Prompt: Go to the line holding "I32AtomicRmw8XchgU | I32AtomicRmw8AddU" in the entries below and write out exactly every line down to and including the line holding "I32AtomicRmwXor | I32AtomicRmwXchg".

(Data provided begins)

Inductive Opcode : Type :=
| If | Br | F32Eq | I32Eq | F32Ge | F32Gt | F32Le | F32Lt | F32Ne | I32Ne
| I32Or | I32GeS | I32LeS | I32GtS | I32LtS | I32GeU | I32LeU | I32GtU
| I32LtU | F32Load | I32Load | I32WrapI64 | I32Load16S | I32Load16U
| I32Load8S | I32Load8U | F32Nearest | F32Sub | I32Sub | F32Add | I32Add
| I32And | F32Neg | F32Ceil | I32ReinterpretF32 | F32ReinterpretI32 | I32Shl
| F32Mul | I32Mul | I32RemS | F32DemoteF64 | I32RemU | F32Min | F32Const
| I32Const | F32ConvertI32S | F32ConvertI32U | F32ConvertI64S | F32ConvertI64U
| F32Store | I32Store | F32Floor | I32Store16 | I32Store8 | I32AtomicLoad
| I32AtomicWait | I32AtomicRmw8XchgU | I32AtomicRmw8AddU
| I32AtomicRmw8CmpxchgU | I32AtomicRmw8AndU | I32AtomicRmw8XorU
| I32AtomicRmw8OrU | I32AtomicRmw8SubU | I32AtomicLoad16U
| I32AtomicRmw16XchgU | I32AtomicRmw16AddU | I32AtomicRmw16CmpxchgU
| I32AtomicRmw16AndU | I32AtomicRmw16XorU | I32AtomicRmw16OrU
| I32AtomicRmw16SubU | I32AtomicLoad8U | I32AtomicRmwAdd | I32AtomicRmwAnd
| I32AtomicRmwCmpxchg | I32AtomicStore | I32AtomicStore16 | I32AtomicStore8
| I32AtomicRmwOr | I32AtomicRmwSub | I32AtomicRmwXor | I32AtomicRmwXchg
| I32Popcnt | F32Copysign | I32Xor | I32ShrS | I32ShrU | F32Sqrt | F32Abs
| I32Extend8S | I32Extend16S | I32Rotl | I32Rotr | F32Trunc | I32TruncF32S
| I32TruncF32U | I32TruncF64S | I32TruncF64U | I32TruncSatF32S
| I32TruncSatF64S | I32TruncSatF32U | I32TruncSatF64U | F32Div | I32DivS
| I32DivU | F32Max | I32Clz | I32Eqz | I32Ctz | V128And | V128Andnot
| V128BitSelect | V128Const | V128Load | V128Not | V128Or | V128Store
| V128Xor | F32X4Eq | F32X4Ge | F32X4Gt | F32X4Le | F32X4Lt | F32X4Ne
| F32X4Sub | F32X4Add | F32X4Neg | F32X4Mul | F32X4Splat | F32X4Min
| F32X4ConvertI32X4S | F32X4ConvertI32X4U | F32X4ReplaceLane | F32X4Sqrt
| F32X4Abs | F32X4ExtractLane | F32X4Div | F32X4Max | I32X4Ne | I32X4Eq
| I32X4GeS | I32X4LeS | I32X4GtS | I32X4LtS | I32X4GeU | I32X4LeU | I32X4GtU
| I32X4LtU | I32X4Load16X4S | I32X4Load16X4U | I32X4Sub | I32X4Add
| I32X4WidenLowI16X8S | I32X4WidenLowI16X8U | I32X4WidenHighI16X8S
| I32X4WidenHighI16X8U | I32X4Neg | I32X4Shl | I32X4AllTrue | I32X4Splat
| I32X4Mul | I32X4MinS | I32X4MinU | I32X4ReplaceLane | I32X4ShrS | I32X4ShrU
| I32X4ExtractLane | I32X4TruncSatF32X4S | I32X4TruncSatF32X4U | I32X4MaxS
| I32X4MaxU | I32X4AnyTrue | V32X4LoadSplat | F64Eq | I64Eq | F64Ge | F64Gt
| F64Le | F64Lt | F64Ne | I64Ne | I64Or | I64GeS | I64LeS | I64GtS | I64LtS
| I64GeU | I64LeU | I64GtU | I64LtU | F64Load | I64Load | I64Load16S
| I64Load16U | I64Load32S | I64Load32U | I64Load8S | I64Load8U | F64Nearest
| F64Sub | I64Sub | F64Add | I64Add | I64And | F64Neg | F64Ceil
| I64ReinterpretF64 | F64ReinterpretI64 | I64Shl | F64Mul | I64Mul | I64RemS
| I64RemU | F64Min | F64Const | I64Const | F64ConvertI32S | F64ConvertI32U
| F64ConvertI64S | F64ConvertI64U | F64Store | I64Store | F64Floor
| I64Store16 | I64Store32 | I64Store8 | I64AtomicLoad | I64AtomicWait
| I64AtomicRmw8XchgU | I64AtomicRmw8AddU | I64AtomicRmw8CmpxchgU
| I64AtomicRmw8AndU | I64AtomicRmw8XorU | I64AtomicRmw8OrU | I64AtomicRmw8SubU
| I64AtomicLoad16U | I64AtomicRmw32XchgU | I64AtomicRmw32AddU
| I64AtomicRmw32CmpxchgU | I64AtomicRmw32AndU | I64AtomicRmw32XorU
| I64AtomicRmw32OrU | I64AtomicRmw32SubU | I64AtomicLoad32U
| I64AtomicRmw16XchgU | I64AtomicRmw16AddU | I64AtomicRmw16CmpxchgU
| I64AtomicRmw16AndU | I64AtomicRmw16XorU | I64AtomicRmw16OrU
| I64AtomicRmw16SubU | I64AtomicLoad8U | I64AtomicRmwAdd | I64AtomicRmwAnd
| I64AtomicRmwCmpxchg | I64AtomicStore | I64AtomicStore16 | I64AtomicStore32
| I64AtomicStore8 | I64AtomicRmwOr | I64AtomicRmwSub | I64AtomicRmwXor
| I64AtomicRmwXchg | F64PromoteF32 | I64Popcnt | F64Copysign | I64Xor
| I64ShrS | I64ShrU | F64Sqrt | F64Abs | I64Extend32S | I64Extend16S
| I64Extend8S | I64ExtendI32S | I64ExtendI32U | I64Rotl | I64Rotr | F64Trunc
| I64TruncF32S | I64TruncF32U | I64TruncF64S | I64TruncF64U | I64TruncSatF32S
| I64TruncSatF64S | I64TruncSatF32U | I64TruncSatF64U | F64Div | I64DivS
| I64DivU | F64Max | I64Clz | I64Eqz | I64Ctz | F64X2Eq | F64X2Ge | F64X2Gt
| F64X2Le | F64X2Lt | F64X2Ne | F64X2Sub | F64X2Add | F64X2Neg | F64X2Mul
| F64X2Splat | F64X2Min | F64X2ReplaceLane | F64X2Sqrt | F64X2Abs
| F64X2ExtractLane | F64X2Div | F64X2Max | I64X2Load32X2S | I64X2Load32X2U
| I64X2Sub | I64X2Add | I64X2Neg | I64X2Shl | I64X2Splat | I64X2Mul
| I64X2ReplaceLane | I64X2ShrS | I64X2ShrU | I64X2ExtractLane | V64X2LoadSplat
| I16X8NarrowI32X4S | I16X8NarrowI32X4U | I16X8MaxS | I16X8MaxU | I16X8Add
| I16X8AddSaturateS | I16X8AddSaturateU | I16X8Ne | I16X8GeS | I16X8LeS
| I16X8GeU | I16X8LeU | I16X8Neg | I16X8ReplaceLane | I16X8Shl | I16X8ShrS
| I16X8ShrU | I16X8WidenLowI8X16S | I16X8WidenLowI8X16U | I16X8WidenHighI8X16S
| I16X8WidenHighI8X16U | I16X8MinS | I16X8MinU | I16X8AllTrue | I16X8AnyTrue
| V16X8LoadSplat | I16X8Load8X8S | I16X8Load8X8U | I16X8Splat | I16X8Eq
| I16X8GtS | I16X8LtS | I16X8GtU | I16X8LtU | I16X8Sub | I16X8Mul
| I16X8SubSaturateS | I16X8SubSaturateU | I16X8AvgrU | I16X8ExtractLaneS
| I16X8ExtractLaneU | BrIf | BrOnExn | BrTable | TableGet | TableSet
| TableSize | TableFill | TableInit | TableGrow | TableCopy | LocalGet
| LocalSet | LocalTee | End | ElemDrop | RefFunc | RefNull | RefIsNull | Call
| CallIndirect | Select | MemorySize | MemoryFill | MemoryInit | MemoryGrow
| MemoryCopy | Loop | Drop | GlobalGet | GlobalSet | AtomicNotify | Block
| Nop | Unreachable | Throw | Else | DataDrop | Catch | Rethrow | Return
| ReturnCall | ReturnCallIndirect | I8X16Ne | I8X16Eq | I8X16GeS | I8X16LeS
| I8X16GtS | I8X16LtS | I8X16GeU | I8X16LeU | I8X16GtU | I8X16LtU
| V8X16LoadSplat | I8X16Sub | I8X16SubSaturateS | I8X16SubSaturateU | I8X16Add
| I8X16AddSaturateS | I8X16AddSaturateU | I8X16Neg | I8X16AvgrU | V8X16Swizzle
| I8X16Shl | I8X16AllTrue | I8X16Splat | I8X16MinS | I8X16MinU
| I8X16ReplaceLane | I8X16NarrowI16X8S | I8X16NarrowI16X8U | I8X16ShrS
| I8X16ShrU | I8X16ExtractLaneS | I8X16ExtractLaneU | V8X16Shuffle | I8X16MaxS
| I8X16MaxU | I8X16AnyTrue | Try.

(Data provided ends)

Exercise answer:
| I32AtomicWait | I32AtomicRmw8XchgU | I32AtomicRmw8AddU
| I32AtomicRmw8CmpxchgU | I32AtomicRmw8AndU | I32AtomicRmw8XorU
| I32AtomicRmw8OrU | I32AtomicRmw8SubU | I32AtomicLoad16U
| I32AtomicRmw16XchgU | I32AtomicRmw16AddU | I32AtomicRmw16CmpxchgU
| I32AtomicRmw16AndU | I32AtomicRmw16XorU | I32AtomicRmw16OrU
| I32AtomicRmw16SubU | I32AtomicLoad8U | I32AtomicRmwAdd | I32AtomicRmwAnd
| I32AtomicRmwCmpxchg | I32AtomicStore | I32AtomicStore16 | I32AtomicStore8
| I32AtomicRmwOr | I32AtomicRmwSub | I32AtomicRmwXor | I32AtomicRmwXchg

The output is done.